Processing batched events with RX Observables in Hosted Service

39 views Asked by At

I have the following scenario:

public class MyHostedService : BackgroundService
{
    private readonly IServiceProvider _serviceProvider;
    private readonly IEventSource _eventSource;
    private readonly ILogger _logger;

    private IDisposable? _subscription;

    public MyHostedService(
        IServiceProvider serviceProvider,
        IEventSource eventSource,
        ILogger<MyHostedService> logger)
    {
        _serviceProvider = serviceProvider;
        _eventSource = eventSource;
        _logger = logger;
    }

    protected override async Task ExecuteAsync(CancellationToken stoppingToken)
    {
        _subscription = _eventSource.CreateEventsObservable()
            .Buffer(TimeSpan.FromSeconds(1), 100)
            .Where(batch => batch.Count is not 0)
            .Select((pes, batchNumber) => Observable.FromAsync(() => ProcessBatch(batchNumber, pes, stoppingToken)))
            .Concat()
            .Subscribe(
                onNext: (u) => { },
                onError: (e) => _logger.LogSubscriptionFailure(e),
                onCompleted: () => _logger.LogCompletedSubscription()
            );
    }

    private async Task ProcessBatch(
        int batchNumber, 
        IList<MyEvent> events,
         CancellationToken cancellationToken)
    {
        try
        {
            using var scope = _serviceProvider.CreateScope();
            var processor = scope.ServiceProvider.GetRequiredService<IProcessor>();
            await processor.Process(events, cancellationToken);

            _logger.LogProcessedBatch(batchNumber, events.Count);
        }
        catch (Exception e) when (e is not OperationCanceledException)
        {
            _logger.LogBatchError(e, batchNumber, events.Count);
        }
    }

    public override async Task StopAsync(CancellationToken stoppingToken) => await base.StopAsync(stoppingToken);

    public override void Dispose()
    {
        _subscription?.Dispose();
        base.Dispose();
    }
}

There are a few things that bother me:

  1. I noticed that the processing is a bit slow - even though the source observable (_eventSource) produces lots of events, the batches don't come in too fast. I wonder if I could improve the throughput here. Maybe ProcessBatch should use Task.Run internally to run the processor?
  2. There are lots of events. Since IProcessor has some transient dependencies (like types http clients), I think I shouldn't just inject IProcessor and use that instance for the whole lifetime of the app. Instead I'm creating a scope everytime a batch is being processed. Is it OK for performance? Could it be better?
1

There are 1 answers

2
Enigmativity On

It's always best to have a full Rx solution. Calling Subscribe in your ExecuteAsync is not the best way to go.

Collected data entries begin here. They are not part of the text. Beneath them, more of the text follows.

(* ===== verification/Layout.v ===== *)
(** * Packed structures

    The structures of the library describe the wire: packed, with bit-fields that the [EBIT] macros of
    endianops.h put in the order of the wire.  On the little-endian host modelled here the macros
    reverse the fields, so a group of fields is a native integer (after [bswap*]) whose last field is
    in its lowest bits. *)

From S2P Require Export Descriptor AtscText.
From Stdlib Require Export String.
#[global] Open Scope string_scope.
#[global] Open Scope list_scope.
#[global] Open Scope Z_scope.
#[global] Open Scope dvb_scope.

(** ** The code *)

(** The groups of a structure; each field with its width in bits.  A nested structure and an array
    of bytes count as one field. *)
Definition group : Type := list (string * Z).
Definition layout : Type := list group.

Definition group_bits (g : group) : Z := foldr (λ f n, f.2 + n) 0 g.

Definition sizeof (l : layout) : Z := foldr (λ g n, group_bits g / 8 + n) 0 l.

(** The position of a field in its group: shift and width. *)
Fixpoint find_bits (g : group) (name : string) : option (Z * Z) :=
  match g with
  | [] => None
  | (f, w) :: g => if String.eqb f name then Some (group_bits g, w) else find_bits g name
  end.

(** Offset and number of bytes of the group, shift and width. *)
Fixpoint find_field (l : layout) (name : string) (off : Z) : option (Z * Z * Z * Z) :=
  match l with
  | [] => None
  | g :: l =>
      match find_bits g name with
      | Some (shift, w) => Some (off, group_bits g / 8, shift, w)
      | None => find_field l name (off + group_bits g / 8)
      end
  end.

(** [p->name] *)
Definition fld (l : layout) (name : string) (p : Z) : M Z :=
  match find_field l name 0 with
  | Some (off, n, shift, w) =>
      bs ← ld_bytes (p + off) (Z.to_nat n);
      mret (Z.land (Z.shiftr (le_combine bs) shift) (Z.ones w))
  | None => faulty OutOfBounds
  end.

(** A pointer that may be NULL, as a condition. *)
Definition is_some {A} (p : option A) : bool := match p with Some _ => true | None => false end.

(** *** descriptor.h *)

Definition struct_descriptor : layout := [[("tag", 8)]; [("len", 8)]].

(** [d->len] *)
Definition descriptor_len (d : Z) : M Z := ld8 (d + 1).

(** ** Reasoning *)

(** A descriptor at the end of a buffer, with [n] bytes after its header.  The codecs are given
    descriptors whose loop was verified, so all that lies before belongs to others. *)
Record descriptor_in (m : mem) (d n : Z) : Prop := {
  di_bytes : Forall byte m;
  di_pos : 0 <= d;
  di_len : m !z (d + 1) = Some n;
  di_size : zlen m = d + 2 + n;
}.

(** The codec reads only inside the buffer and writes only behind the header of the descriptor,
    whatever its bytes are. *)
Definition codec_safe (c : Z -> M unit) : Prop :=
  forall m d n, descriptor_in m d n -> safe m (d + 2) (c d) (λ _, True).

Lemma descriptor_in_len m d n : descriptor_in m d n -> 0 <= n < 256.
Proof. intros [Hb Hd Hn Hs]. apply (lookup_z_Forall _ _ _ _ Hb Hn). Qed.

Section Fields.
Context {m0 : mem} {k : Z}.

Lemma safe_fld l name p off n shift w b :
  find_field l name 0 = Some (off, n, shift, w) -> 2 ^ w = b -> 0 <= w ->
  0 <= p + off -> 0 <= n -> p + off + n <= zlen m0 ->
  safe m0 k (fld l name p) (λ v, 0 <= v < b).
Proof.
  intros Hf <- Hw Hp Hn Hl. unfold fld. rewrite Hf.
  eapply safe_bind; [apply safe_ld_bytes; lia|]. intros bs [_ Hb]. apply safe_ret.
  rewrite Z.land_ones by done. apply Z.mod_pos_bound. by apply Z.pow_pos_nonneg.
Qed.

Lemma safe_descriptor_len d n :
  m0 !z (d + 1) = Some n -> d + 2 <= k -> safe m0 k (descriptor_len d) (λ l, l = n).
Proof. intros Hn Hk. apply safe_ld8_prefix; [done|lia]. Qed.

Lemma safe_bswap40 p : 0 <= p -> k <= p -> p + 5 <= zlen m0 -> safe m0 k (bswap40 p) (λ _, True).
Proof.
  intros Hp Hk Hn. unfold bswap40.
  repeat (eapply safe_bind; [first [apply safe_ld8|apply safe_st8]; lia|]; intros ? ?).
  apply safe_st8; lia.
Qed.

Lemma safe_bswap48 p : 0 <= p -> k <= p -> p + 6 <= zlen m0 -> safe m0 k (bswap48 p) (λ _, True).
Proof.
  intros Hp Hk Hn. unfold bswap48.
  repeat (eapply safe_bind; [first [apply safe_ld8|apply safe_st8]; lia|]; intros ? ?).
  apply safe_st8; lia.
Qed.

Lemma safe_assoc {A B C} (c : M A) (f : A -> M B) (g : B -> M C) R :
  safe m0 k (c ≫= λ a, f a ≫= g) R -> safe m0 k ((c ≫= f) ≫= g) R.
Proof.
  intros H m Hm. specialize (H m Hm). unfold wp, mbind, M_bind in *. by destruct (c m).
Qed.

Lemma safe_ret_bind {A B} (a : A) (f : A -> M B) R :
  safe m0 k (f a) R -> safe m0 k (mret a ≫= f) R.
Proof. done. Qed.

(** [while (pos < len)]: an invariant of the position, which grows. *)
Lemma safe_pos_while {A} (J : Z -> Prop) len (body : Z -> M Z) p (f : Z -> M A) R :
  J p -> len <= zlen m0 -> (forall pos, J pos -> 0 <= pos) ->
  (forall pos, J pos -> pos < len -> safe m0 k (body pos) (λ pos', J pos' /\ pos < pos')) ->
  (forall pos, J pos -> len <= pos -> safe m0 k (f pos) R) ->
  safe m0 k (while (λ pos, mret (pos <? len)) body p ≫= f) R.
Proof.
  intros Hp Hl H0 Hbody Hf. eapply safe_bind with (Q := λ pos, J pos /\ len <= pos).
  2: { intros pos [HJ Hle]. by apply Hf. }
  apply (safe_while J (λ pos, Z.min pos (Z.max len 0))); [|intros pos HJ|done].
  - intros pos HJ. pose proof (H0 pos HJ). lia.
  - apply safe_ret. destruct (Z.ltb_spec pos len); [|done].
    eapply safe_mono; [by apply Hbody|]. intros pos' [HJ' Hlt]. split; [done|].
    pose proof (H0 pos HJ). lia.
Qed.

(** The condition reads the length again on each round. *)
Lemma safe_load_while {A} (J : Z -> Prop) (ld : M Z) v (body : Z -> M Z) p (f : Z -> M A) R :
  safe m0 k ld (λ w, w = v) ->
  J p -> v <= zlen m0 -> (forall pos, J pos -> 0 <= pos) ->
  (forall pos, J pos -> pos < v -> safe m0 k (body pos) (λ pos', J pos' /\ pos < pos')) ->
  (forall pos, J pos -> v <= pos -> safe m0 k (f pos) R) ->
  safe m0 k (while (λ pos, w ← ld; mret (pos <? w)) body p ≫= f) R.
Proof.
  intros Hld Hp Hl H0 Hbody Hf. eapply safe_bind with (Q := λ pos, J pos /\ v <= pos).
  2: { intros pos [HJ Hle]. by apply Hf. }
  apply (safe_while J (λ pos, Z.min pos (Z.max v 0))); [|intros pos HJ|done].
  - intros pos HJ. pose proof (H0 pos HJ). lia.
  - eapply safe_bind; [exact Hld|]. intros w ->.
    apply safe_ret. destruct (Z.ltb_spec pos v); [|done].
    eapply safe_mono; [by apply Hbody|]. intros pos' [HJ' Hlt]. split; [done|].
    pose proof (H0 pos HJ). lia.
Qed.

(** [for (idx = 0; idx < count; idx++)], over entries from [pos] on. *)
Lemma safe_count_while {A} (J : Z -> Prop) (ld : M Z) (body : Z * Z -> M (Z * Z)) p i
    (f : Z * Z -> M A) R :
  safe m0 k ld (λ _, True) ->
  J p -> (forall pos, J pos -> 0 <= pos <= zlen m0) ->
  (forall pos idx, J pos -> safe m0 k (body (pos, idx)) (λ '(pos', _), J pos' /\ pos < pos')) ->
  (forall pos idx, J pos -> safe m0 k (f (pos, idx)) R) ->
  safe m0 k (while (λ '(pos, idx), w ← ld; mret (idx <? w)) body (p, i) ≫= f) R.
Proof.
  intros Hld Hp H0 Hbody Hf. eapply safe_bind with (Q := λ s, J s.1).
  2: { intros [pos idx] HJ. by apply Hf. }
  apply (safe_while (λ s, J s.1) fst); [|intros [pos idx] HJ|done].
  - intros [pos idx] HJ. by apply H0.
  - eapply safe_bind; [exact Hld|]. intros w _.
    apply safe_ret. destruct (idx <? w); [|done].
    eapply safe_mono; [by apply Hbody|]. by intros [pos' idx'] ?.
Qed.

Lemma frame_trans m m' k' :
  k <= k' -> frame m0 k m -> frame m k' m' -> frame m0 k m'.
Proof.
  intros Hk [Hl Hb Hp] [Hl' Hb' Hp']. split; [congruence|done|].
  intros i Hi. rewrite Hp' by lia. auto.
Qed.

(** From here on, more of the buffer is left alone. *)
Lemma safe_rebase {A} k' (c : M A) Q :
  k <= k' -> (forall m, frame m0 k m -> safe m k' c Q) -> safe m0 k c Q.
Proof.
  intros Hk Hc m Hm. eapply wp_mono; [by apply (Hc m Hm m), frame_refl, Hm| |].
  - intros a m' [Hm' Ha]. split; [|done]. by eapply frame_trans.
  - intros m' Hm'. by eapply frame_trans.
Qed.

(** What lies there is read again as the same value. *)
Lemma ld_bytes_prefix p n :
  Forall byte m0 -> 0 <= p -> p + Z.of_nat n <= k -> p + Z.of_nat n <= zlen m0 ->
  exists bs, Forall byte bs /\ safe m0 k (ld_bytes p n) (λ w, w = bs).
Proof.
  intros Hb. revert p. induction n as [|n IH]; intros p Hp Hk Hl.
  { exists []. split; [constructor|by apply safe_ret]. }
  destruct (lookup_z_is_Some m0 p) as [b Eb]; [lia|].
  destruct (IH (p + 1)) as (bs & Hbs & Hs); [lia..|]. exists (b :: bs). split.
  - constructor; [by apply (lookup_z_Forall _ _ _ _ Hb Eb)|done].
  - cbn [ld_bytes]. eapply safe_bind; [apply (safe_ld8_prefix p b Eb); lia|]. intros ? ->.
    eapply safe_bind; [exact Hs|]. intros ? ->. by apply safe_ret.
Qed.

Lemma fld_prefix l name p off n shift w b :
  find_field l name 0 = Some (off, n, shift, w) -> 2 ^ w = b -> 0 <= w ->
  Forall byte m0 -> 0 <= p + off -> 0 <= n -> p + off + n <= k -> p + off + n <= zlen m0 ->
  exists v, 0 <= v < b /\ safe m0 k (fld l name p) (λ u, u = v).
Proof.
  intros Hf <- Hw Hb Hp Hn Hk Hl.
  destruct (ld_bytes_prefix (p + off) (Z.to_nat n) Hb) as (bs & Hbs & Hs); [lia..|].
  exists (Z.land (Z.shiftr (le_combine bs) shift) (Z.ones w)). split.
  - rewrite Z.land_ones by done. apply Z.mod_pos_bound. by apply Z.pow_pos_nonneg.
  - unfold fld. rewrite Hf. eapply safe_bind; [exact Hs|]. intros ? ->. by apply safe_ret.
Qed.

Lemma ld8_prefix p :
  Forall byte m0 -> 0 <= p < k -> p < zlen m0 ->
  exists v, 0 <= v < 256 /\ safe m0 k (ld8 p) (λ u, u = v).
Proof.
  intros Hb Hp Hl. destruct (lookup_z_is_Some m0 p) as [v Ev]; [lia|]. exists v. split.
  - apply (lookup_z_Forall _ _ _ _ Hb Ev).
  - apply safe_ld8_prefix; [done|lia].
Qed.
End Fields.

Lemma frame_weaken m0 k k' m : frame m0 k m -> k' <= k -> frame m0 k' m.
Proof. intros [Hl Hb Hp] Hk. split; [done..|]. intros i Hi. apply Hp. lia. Qed.

(** After [safe_rebase], the descriptor is still there. *)
Lemma frame_descriptor m0 d n m :
  frame m0 (d + 2) m -> m0 !z (d + 1) = Some n ->
  Forall byte m /\ m !z (d + 1) = Some n /\ zlen m = zlen m0.
Proof. intros [Hl Hb Hp] Hn. split_and!; [done| |lia]. rewrite Hp by lia. done. Qed.

(** A remaining length below zero wraps, and is then no multiple. *)
Lemma no_wrap_mod n s :
  0 <= n < 256 -> s = 2 \/ s = 4 -> u32 (n - 1) mod s = 0 -> 1 <= n /\ (n - 1) mod s = 0.
Proof.
  intros Hn Hs Hm. destruct (decide (n = 0)) as [-> |].
  - by destruct Hs as [-> | ->].
  - rewrite u32_id in Hm by lia. split; [lia|done].
Qed.

#[export] Hint Extern 1 (safe _ _ (bswap40 _) _) => apply safe_bswap40; lia : safe.
#[export] Hint Extern 1 (safe _ _ (bswap48 _) _) => apply safe_bswap48; lia : safe.
#[export] Hint Extern 1 (safe _ _ (descriptor_len _) _) =>
  eapply safe_descriptor_len; [eassumption|lia] : safe.

Ltac use_fld :=
  match goal with
  | |- safe _ _ (fld ?l ?name ?p) _ =>
      let r := eval vm_compute in (find_field l name 0) in
      match r with
      | Some (?off, ?n, ?shift, ?w) =>
          let b := eval vm_compute in (2 ^ w) in
          apply (safe_fld l name p off n shift w b); [reflexivity|reflexivity|lia..]
      end
  end.
#[export] Hint Extern 1 (safe _ _ (fld _ _ _) _) => use_fld : safe.

(** Sizes of structures as numbers. *)
Ltac sizes :=
  repeat match goal with
  | |- context [sizeof ?l] => let v := eval vm_compute in (sizeof l) in change (sizeof l) with v
  end.

(** The first action of the code; conditionals are followed into both branches. *)
Ltac code_step :=
  cbv beta iota zeta;
  lazymatch goal with
  | |- safe _ _ ((if ?b then _ else _) ≫= _) _ => destruct b eqn:?; bool_facts
  | |- safe _ _ ((_ ≫= _) ≫= _) _ => apply safe_assoc
  | |- safe _ _ (mret _ ≫= _) _ => apply safe_ret_bind
  | |- safe _ _ (while _ _ _ ≫= _) _ => fail
  | |- safe _ _ (_ ≫= _) _ => eapply safe_bind; [solve [eauto 2 with safe]|]; safe_intro; subst
  | |- safe _ _ (if ?b then _ else _) _ => destruct b eqn:?; bool_facts
  | |- safe _ _ (mret _) _ => apply safe_ret; first [exact I|idtac]
  | |- safe _ _ _ (λ _, True) => eapply safe_mono; [solve [eauto 2 with safe]|done]
  end.

Ltac code_steps := repeat code_step.

(** A loop over entries of [s] bytes, of which the length is a multiple. *)
Ltac entry_loop s :=
  match goal with
  | H : ?n mod s = 0 |- safe _ _ (while _ _ ?p ≫= _) _ =>
      let q := fresh "q" in let i := fresh "i" in let E := fresh "E" in
      apply Z.mod_divide in H as [q H]; [|done];
      apply (safe_pos_while (λ pos, exists i, 0 <= i /\ pos = p + i * s));
      [exists 0; lia|lia|intros pos (i & ? & ->); lia
      |intros pos (i & ? & ->) E; code_steps; try (split; [exists (i + 1)|]; lia)|intros; code_steps]
  end.

(** A loop whose body checks the position against the length. *)
Ltac checked_loop :=
  match goal with
  | |- safe _ _ (while (λ pos, mret (pos <? ?len)) _ ?p ≫= _) _ =>
      let E := fresh "E" in
      apply (safe_pos_while (λ pos, 0 <= pos <= len));
      [lia|lia|intros; lia|intros pos ? E; code_steps; try (split; lia)|intros; code_steps]
  end.

(** Leave alone all that is before [k], for the rest of the code. *)
Ltac rebase k :=
  lazymatch goal with
  | Hn : ?m0 !z (?d + 1) = Some ?n |- safe ?m0 _ _ _ =>
      apply (safe_rebase k); [lia|];
      let m1 := fresh "m1" in let Hm := fresh "Hm" in
      let Hb := fresh "Hb" in let Hl := fresh "Hl" in let H' := fresh "Hn" in
      intros m1 Hm;
      destruct (frame_descriptor m0 d n m1) as (Hb & H' & Hl);
      [apply (frame_weaken _ _ _ _ Hm); lia|exact Hn|clear Hm]
  end.

(** The field, or the byte, is known from here on. *)
Ltac know_fld l name p v :=
  let r := eval vm_compute in (find_field l name 0) in
  match r with
  | Some (?off, ?n, ?shift, ?w) =>
      let b := eval vm_compute in (2 ^ w) in
      let Hv := fresh "Hv" in let Hs := fresh "Hs" in
      match goal with
      | |- safe ?m ?k _ _ =>
          destruct (fld_prefix (m0 := m) (k := k) l name p off n shift w b) as (v & Hv & Hs);
          [reflexivity|reflexivity|lia|assumption|lia..|]
      end
  end.
Ltac know_ld8 p v :=
  let Hv := fresh "Hv" in let Hs := fresh "Hs" in
  match goal with
  | |- safe ?m ?k _ _ =>
      destruct (ld8_prefix (m0 := m) (k := k) p) as (v & Hv & Hs); [assumption|lia..|]
  end.
#[export] Hint Extern 0 (safe _ _ _ _) => eassumption : safe.

Ltac codec_start c :=
  let m := fresh "m" in let d := fresh "d" in let n := fresh "n" in let H := fresh "Hin" in
  intros m d n H; pose proof (descriptor_in_len _ _ _ H); destruct H as [? ? ? ?];
  unfold c; sizes.

Tactic Notation "codec" constr(c) := codec_start c; code_steps; try done.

You can await an observable, you know.

protected override async Task ExecuteAsync(CancellationToken stoppingToken) =>
    await
        Observable
            .Using(
                () => _serviceProvider.CreateScope(),
                scope =>
                    from es in _eventSource.CreateEventsObservable().Buffer(TimeSpan.FromSeconds(1), 100)
                    where es.Count > 0
                    let processor = scope.ServiceProvider.GetRequiredService<IProcessor>()
                    from r in Observable.FromAsync(ct => processor.Process(es, ct))
                    select r)
            .Do(u => { }, (e) => _logger.LogSubscriptionFailure(e), () => _logger.LogCompletedSubscription())
            .LastAsync()
            .TakeUntil(stoppingToken.ToObservable());

That's close. Not quite your original query, but it should do the same processing and it's only creating one scope.

ou need this extension method:

public static class ObservableEx2
{
    public static IObservable<Unit> ToObservable(this CancellationToken ct) =>
        Observable.Create<Unit>(observer => ct.Register(() =>
        {
            observer.OnNext(Unit.Default);
            observer.OnCompleted();
        }));
}